Robert Douglas Bullock (July 10, 1929 – June 18, 1999), was an American Democratic politician from Texas, whose career spanned four decades. His service culminated in his term as the 38th Lieutenant Governor of Texas from January 15, 1991, to January 19, 1999, during the term of Governor Ann Richards and the first term of Governor George W. Bush.

Early life
Robert Douglas Bullock was born in Hillsboro in Hill County on July 10, 1929, to Ruth Mitchell and Thomas Austin Bullock, a Hillsboro city engineer and manager. Bullock graduated from Hillsboro High School in 1947 and attended Hill College, a junior college, in 1949. He served in the United States Air Force during the Korean War from 1951 to 1954.

Bullock graduated from Texas Tech University with a Bachelor of Arts. He also graduated from Baylor University with a law degree in 1958.

Political career
After Bullock began his career in public service as a member of the Texas House of Representatives, he resigned in October 1959 to practice law and later served as general counsel of the Texas Automobile Dealers Association. He returned to public life when he was appointed Secretary of State of Texas, the state's chief elections and records officer, by Governor Preston Smith. Bullock soon left the post to prepare for a statewide race for state comptroller in the 1974 Democratic primary. Under Texas law, a Secretary of State must resign in order to run for another office, a practice not required in most states. He served for four consecutive four-year terms.

Bullock, before he was widely known, was one of the few Texas Democrats to chastise John Connally for his party switch in 1973. In 1998, Bullock himself would urge the reelection of a Republican, then-Governor Bush.

He was one of the last Democrats to win a statewide election in Texas.

Texas Comptroller of Public Accounts

In 1973, Bullock first sought the Democratic nomination for Comptroller of Public Accounts. The octogenarian incumbent, Robert S. Calvert, soon withdrew from the contest when he gauged Bullock's strength. In November 1974, Bullock won the general election, defeating Republican Nick Rowe, a former Vietnam War prisoner of war. Bullock garnered 1,099,559 votes (71.61%) to Rowe's 419,657 votes (27.33%).
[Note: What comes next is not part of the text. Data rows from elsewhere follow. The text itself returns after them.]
Lemma flushService_spec hour g cells : flushService hour g = fine cells -> of_rows cells ≡ₚ live hour g.
Proof.
  destruct g as [g|]; cbn [flushService live]; [|by intros [= <-]]. destruct (flushEdge hour g) as [g' edge] eqn:Ee. destruct (flushEdge_spec _ _ _ _ Ee) as (<- & He & _ & _).
  intros (sk & _ & [= <-])%ebind_Ok. rewrite !of_rows_app. apply Permutation_app_head. rewrite !present_rows.
  assert (of_slots (slots hour g') = of_slots (drop 1 (slots hour g'))) as -> by (unfold slots, of_slots; cbn [drop]; rewrite filter_cons; cbn [snd]; by rewrite He).
  cbn [drop slots]. rewrite (of_slots_app [_] (_ :: _) : of_slots (_ :: _ :: _) = _), (of_slots_app [_] (imap _ _) : of_slots (_ :: imap _ _) = _).
  rewrite window_rows. clear. by rewrite Permutation_app_comm, <- app_assoc.
Qed.

(** ** What a series adds *)

(** The row of a bucket that counts for a class. *)
Definition entry (f : StoreFile) (resolution hour : Z) (c : summary_class) (p : (Z * Z) * list sql_value) : bool :=
  match cell_of f p with Some x => summarized resolution hour x && bool_decide (cell_class resolution hour x = c) | None => false end.

Definition sid_sum (f : StoreFile) (resolution hour : Z) (c : summary_class) (fld : sum_field) (sid : Z) : Z :=
  list_sum (fun p => if (p.1.2 =? sid) && entry f resolution hour c p then row_count p.2 fld else 0) (map_to_list (sf_buckets f)).
Definition sid_occurs (f : StoreFile) (resolution hour : Z) (c : summary_class) (sid : Z) : Prop :=
  exists w row, sf_buckets f !! (w, sid) = Some row /\ entry f resolution hour c ((w, sid), row) = true.

Lemma sid_rows_sum f hour sid (h : Z -> list sql_value -> Z) :
  list_sum (fun p => if in_hour hour p.1 && (p.1.2 =? sid) then h p.1.1 p.2 else 0) (map_to_list (sf_buckets f)) =
  list_sum (fun w => from_option (h w) 0 (sf_buckets f !! (w, sid))) (windows_of f hour sid).
Proof.
  unfold windows_of. rewrite list_sum_fmap, list_sum_filter, (list_sum_perm _ _ _ (ordered_perm _)), list_sum_fmap.
  apply list_sum_ext. intros [[w s] row] Hin. cbn [fst snd]. apply elem_of_map_to_list in Hin. unfold in_hour. cbn [fst snd].
  destruct (Z.leb_spec hour w), (Z.ltb_spec w (hour + rollupHour)), (Z.eqb_spec s sid); cbn [andb]; case_decide as Hd; try done; try (exfalso; lia).
  subst s. by rewrite Hin.
Qed.

Definition hour_signal (k : SeriesKey) : bool := (KSignal k =? SignalTraceOp) || (KSignal k =? SignalLog) || (KSignal k =? SignalServiceEdge).
Definition hour_class (hour : Z) (k : SeriesKey) : summary_class := (TenantID k, KSignal k, ServiceID k, if KSignal k =? SignalServiceEdge then NameID k else 0, hour).

Lemma entry_hour f hour c w sid row k : stored_key f sid = Some k ->
  entry f rollupHour hour c ((w, sid), row) = in_hour hour (w, sid) && (hour_signal k && bool_decide (hour_class hour k = c)).
Proof. intros Hk. unfold entry, cell_of. cbn [fst snd]. rewrite Hk. cbn. by rewrite andb_assoc. Qed.

Lemma entry_window f hour c w sid row k : stored_key f sid = Some k ->
  entry f windowSec hour c ((w, sid), row) = in_hour hour (w, sid) && ((KSignal k =? SignalTraceOp) && bool_decide ((TenantID k, KSignal k, ServiceID k, 0, w) = c)).
Proof. intros Hk. unfold entry, cell_of. cbn [fst snd]. rewrite Hk. cbn. by rewrite andb_assoc. Qed.

Section Series.
Context `{Sqlite}.
Variables (r : RollupFile) (hour sid : Z) (k : SeriesKey).
Hypothesis Hk : stored_key (ru_file r) sid = Some k.
Hypothesis Hrolls : rolls (ru_file r) hour sid (ru_hourly r !! (hour, sid)).
Let f := ru_file r.

Lemma sid_sum_hour c fld : eq64 (sid_sum f rollupHour hour c fld sid)
  (if hour_signal k && bool_decide (hour_class hour k = c) then from_option (fun row => row_count row fld) 0 (ru_hourly r !! (hour, sid)) else 0).
Proof.
  assert (sid_sum f rollupHour hour c fld sid = if hour_signal k && bool_decide (hour_class hour k = c) then list_sum (fun row => row_count row fld) (series_rows f hour sid) else 0) as ->.
  { unfold f. rewrite series_rows_sum. unfold sid_sum. destruct (hour_signal k && bool_decide (hour_class hour k = c)) eqn:Ec; [apply list_sum_ext|apply list_sum_zero]; intros [[w s] row] _; cbn [fst snd].
    - destruct (Z.eqb_spec s sid) as [->|]; [|by rewrite andb_false_r]. by rewrite (entry_hour _ _ _ _ _ _ k Hk), Ec, !andb_true_r.
    - destruct (Z.eqb_spec s sid) as [->|]; [|done]. by rewrite (entry_hour _ _ _ _ _ _ k Hk), Ec, andb_false_r. }
  destruct (_ && _); [|done]. symmetry. apply (rolls_count _ _ _ _ fld Hrolls).
Qed.

Lemma hourly_windows : ru_hourly r !! (hour, sid) = None <-> windows_of f hour sid = [].
Proof.
  unfold f. pose proof Hrolls as Hr. assert (series_rows (ru_file r) hour sid = [] <-> windows_of (ru_file r) hour sid = []) as Hsw.
  { unfold series_rows. split; [|by intros ->]. destruct (windows_of (ru_file r) hour sid) as [|w ws] eqn:Ew; [done|]. cbn. assert (w ∈ windows_of (ru_file r) hour sid) as [_ [row Hs]]%elem_of_windows_of by (rewrite Ew; by left). by rewrite Hs. }
  rewrite <- Hsw. destruct (ru_hourly r !! (hour, sid)) as [row|]; cbn in Hr; [|done]. split; [done|]. intros Hn. destruct Hr as (d & _ & Hd & _). by rewrite Hn in Hd.
Qed.

Lemma sid_occurs_hour c : sid_occurs f rollupHour hour c sid <-> is_Some (ru_hourly r !! (hour, sid)) /\ hour_signal k && bool_decide (hour_class hour k = c) = true.
Proof.
  rewrite <- not_eq_None_Some, hourly_windows. unfold sid_occurs, f. split.
  - intros (w & row & Hrow & He). rewrite (entry_hour _ _ _ _ _ _ k Hk) in He. apply andb_true_iff in He as [Hi He]. split; [|done]. intros Hn.
    assert (w ∈ windows_of (ru_file r) hour sid) as Hw; [|rewrite Hn in Hw; by apply elem_of_nil in Hw]. apply elem_of_windows_of. unfold in_hour in Hi. cbn in Hi. apply andb_true_iff in Hi as [H1 H2]. z_bool. split; [lia|by eexists].
  - intros [Hn He]. destruct (windows_of (ru_file r) hour sid) as [|w ws] eqn:Ew; [done|]. assert (w ∈ windows_of (ru_file r) hour sid) as [Hin [row Hrow]]%elem_of_windows_of by (rewrite Ew; by left).
    exists w, row. split; [done|]. rewrite (entry_hour _ _ _ _ _ _ k Hk), He, andb_true_r. unfold in_hour. cbn. apply andb_true_iff. rewrite Z.leb_le, Z.ltb_lt. done.
Qed.

Definition window_class (w : Z) : summary_class := (TenantID k, SignalTraceOp, ServiceID k, 0, w).

Lemma sid_sum_windows c fld : KSignal k = SignalTraceOp -> sid_sum f windowSec hour c fld sid =
  list_sum (fun w => if bool_decide (window_class w = c) then from_option (fun row => row_count row fld) 0 (sf_buckets f !! (w, sid)) else 0) (windows_of f hour sid).
Proof.
  intros Hs. rewrite (list_sum_ext _ (fun w => from_option ((fun w row => if bool_decide (window_class w = c) then row_count row fld else 0) w) 0 (sf_buckets f !! (w, sid)))).
  2: { intros w _. destruct (sf_buckets f !! (w, sid)); cbn; by case_bool_decide. }
  rewrite <- sid_rows_sum. apply list_sum_ext. intros [[w s] row] _. cbn [fst snd]. destruct (Z.eqb_spec s sid) as [->|]; [|by rewrite andb_false_r].
  unfold f. rewrite (entry_window _ _ _ _ _ _ k Hk), Hs, Z.eqb_refl. cbn [andb]. rewrite andb_true_r. by destruct (in_hour hour (w, sid)).
Qed.

Lemma sid_occurs_windows c : KSignal k = SignalTraceOp -> sid_occurs f windowSec hour c sid <-> exists w, w ∈ windows_of f hour sid /\ window_class w = c.
Proof.
  intros Hs. unfold sid_occurs, f. split.
  - intros (w & row & Hrow & He). rewrite (entry_window _ _ _ _ _ _ k Hk), Hs in He. apply andb_true_iff in He as [Hi He]. cbn [andb] in He. apply bool_decide_eq_true in He.
    exists w. split; [|done]. apply elem_of_windows_of. unfold in_hour in Hi. cbn in Hi. apply andb_true_iff in Hi as [H1 H2]. z_bool. split; [lia|by eexists].
  - intros (w & [Hin [row Hrow]]%elem_of_windows_of & Hc). exists w, row. split; [done|]. rewrite (entry_window _ _ _ _ _ _ k Hk), Hs, Z.eqb_refl. cbn [andb]. apply andb_true_iff. split; [|by apply bool_decide_eq_true].
    unfold in_hour. cbn. apply andb_true_iff. rewrite Z.leb_le, Z.ltb_lt. done.
Qed.

Lemma sid_window_none c fld : KSignal k <> SignalTraceOp -> sid_sum f windowSec hour c fld sid = 0 /\ ~ sid_occurs f windowSec hour c sid.
Proof.
  intros Hs. assert (forall w row, entry f windowSec hour c ((w, sid), row) = false) as He.
  { intros w row. unfold f. rewrite (entry_window _ _ _ _ _ _ k Hk). destruct (Z.eqb_spec (KSignal k) SignalTraceOp); [done|]. cbn. by rewrite andb_false_r. }
  split; [|intros (w & row & _ & Hn); by rewrite He in Hn]. apply list_sum_zero. intros [[w s] row] _. cbn [fst snd]. destruct (Z.eqb_spec s sid) as [->|]; [|done]. by rewrite He.
Qed.

(** The accumulators after a series: its part is added to them. *)
Record added (g g' : service_acc) : Prop := {
  ad_ok : acc_ok g';
  ad_service : sa_tenant g' = sa_tenant g /\ sa_service g' = sa_service g /\ sa_name g' = sa_name g;
  ad_sums res c fld : res = windowSec \/ res = rollupHour ->
    eq64 (tally_of res hour c fld (of_slots (slots hour g'))) (tally_of res hour c fld (of_slots (slots hour g)) + sid_sum f res hour c fld sid);
  ad_occurs res c : res = windowSec \/ res = rollupHour -> occurs res hour c (of_slots (slots hour g')) <-> occurs res hour c (of_slots (slots hour g)) \/ sid_occurs f res hour c sid;
}.

Lemma scan_length other row : length (sc_counts (scanSummaryScalar other row)) = 7%nat.
Proof. done. Qed.

Lemma scan_count_at other row fld : eq64 (count_at fld (sc_counts (scanSummaryScalar other row))) (row_count row fld).
Proof. unfold row_count. rewrite u64_eq64. apply eq64_eq. by destruct fld. Qed.

(** The slot of an hourly cell. *)
Lemma hour_key_class res signal name t sv c : res = windowSec \/ res = rollupHour ->
  of_class res hour c (mkSummaryKey hour rollupHour t signal sv name hour) = (res =? rollupHour) && bool_decide ((t, signal, sv, name, hour) = c).
Proof. intros [-> | ->]; unfold of_class, of_hour; cbn [ck_hour ck_resolution]; rewrite Z.eqb_refl; done. Qed.

Lemma window_key_class res t sv w c : res = windowSec \/ res = rollupHour ->
  of_class res hour c (mkSummaryKey hour windowSec t SignalTraceOp sv 0 w) = (res =? windowSec) && bool_decide ((t, SignalTraceOp, sv, 0, w) = c).
Proof. intros [-> | ->]; unfold of_class, of_hour; cbn [ck_hour ck_resolution]; rewrite Z.eqb_refl; done. Qed.

(** An hourly row in its slot is the hour's part of the series. *)
Lemma add_hourly g g' L1 L2 signal name a a' row other : acc_ok g -> good_scalar a -> ru_hourly r !! (hour, sid) = Some row ->
  slots hour g = L1 ++ (mkSummaryKey hour rollupHour (TenantID k) signal (ServiceID k) name hour, a) :: L2 ->
  slots hour g' = L1 ++ (mkSummaryKey hour rollupHour (TenantID k) signal (ServiceID k) name hour, a') :: L2 ->
  scalar_add a (scanSummaryScalar other row) = fine a' -> hour_signal k = true -> hour_class hour k = (TenantID k, signal, ServiceID k, name, hour) ->
  good_scalar a' /\ forall res c, res = windowSec \/ res = rollupHour ->
    (forall fld, eq64 (tally_of res hour c fld (of_slots (slots hour g')))
       (tally_of res hour c fld (of_slots (slots hour g)) + if res =? rollupHour then sid_sum f rollupHour hour c fld sid else 0)) /\
    (occurs res hour c (of_slots (slots hour g')) <-> occurs res hour c (of_slots (slots hour g)) \/ (res = rollupHour /\ sid_occurs f rollupHour hour c sid)).
Proof.
  intros Hg Ha Hrow -> -> E Hsig Hcl. split; [apply (slot_add L1 (mkSummaryKey hour rollupHour (TenantID k) signal (ServiceID k) name hour) a (scanSummaryScalar other row) a' L2 rollupHour hour (0, 0, 0, 0, 0)); [done|apply scan_length|done]|]. intros res c Hres.
  destruct (slot_add L1 (mkSummaryKey hour rollupHour (TenantID k) signal (ServiceID k) name hour) a _ a' L2 res hour c Ha (scan_length other row) E) as (_ & S1 & S2).
  rewrite (hour_key_class res) in S1, S2 by done. split.
  - intros fld. rewrite S1. apply eq64_add; [done|]. destruct (Z.eqb_spec res rollupHour); [|done]. rewrite (sid_sum_hour c fld), Hsig, Hcl, Hrow. cbn [andb from_option]. case_bool_decide; [apply scan_count_at|done].
  - rewrite S2. apply or_iff_compat_l. destruct (Z.eqb_spec res rollupHour); [|split; [done|by intros []]]. rewrite (sid_occurs_hour c), Hsig, Hcl, Hrow. cbn [andb]. rewrite bool_decide_eq_true. split; [intros ->|by intros (_ & _ & ?)]. split; [done|]. split; [by eexists|done].
Qed.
Once sworn in as comptroller in January 1975, Bullock promised to modernize the office. During his sixteen years in office, Bullock pledged fair but aggressive audits. He made statewide headlines with a long series of "raids" on businesses that had collected state taxes from customers for many years but had not turned them in to the state. Bullock had pledged to secure these owed taxes; the officials collecting them were known as "Bullock's Raiders". As an outgrowth of his tax collecting efforts, that term entered the Texas government lexicon.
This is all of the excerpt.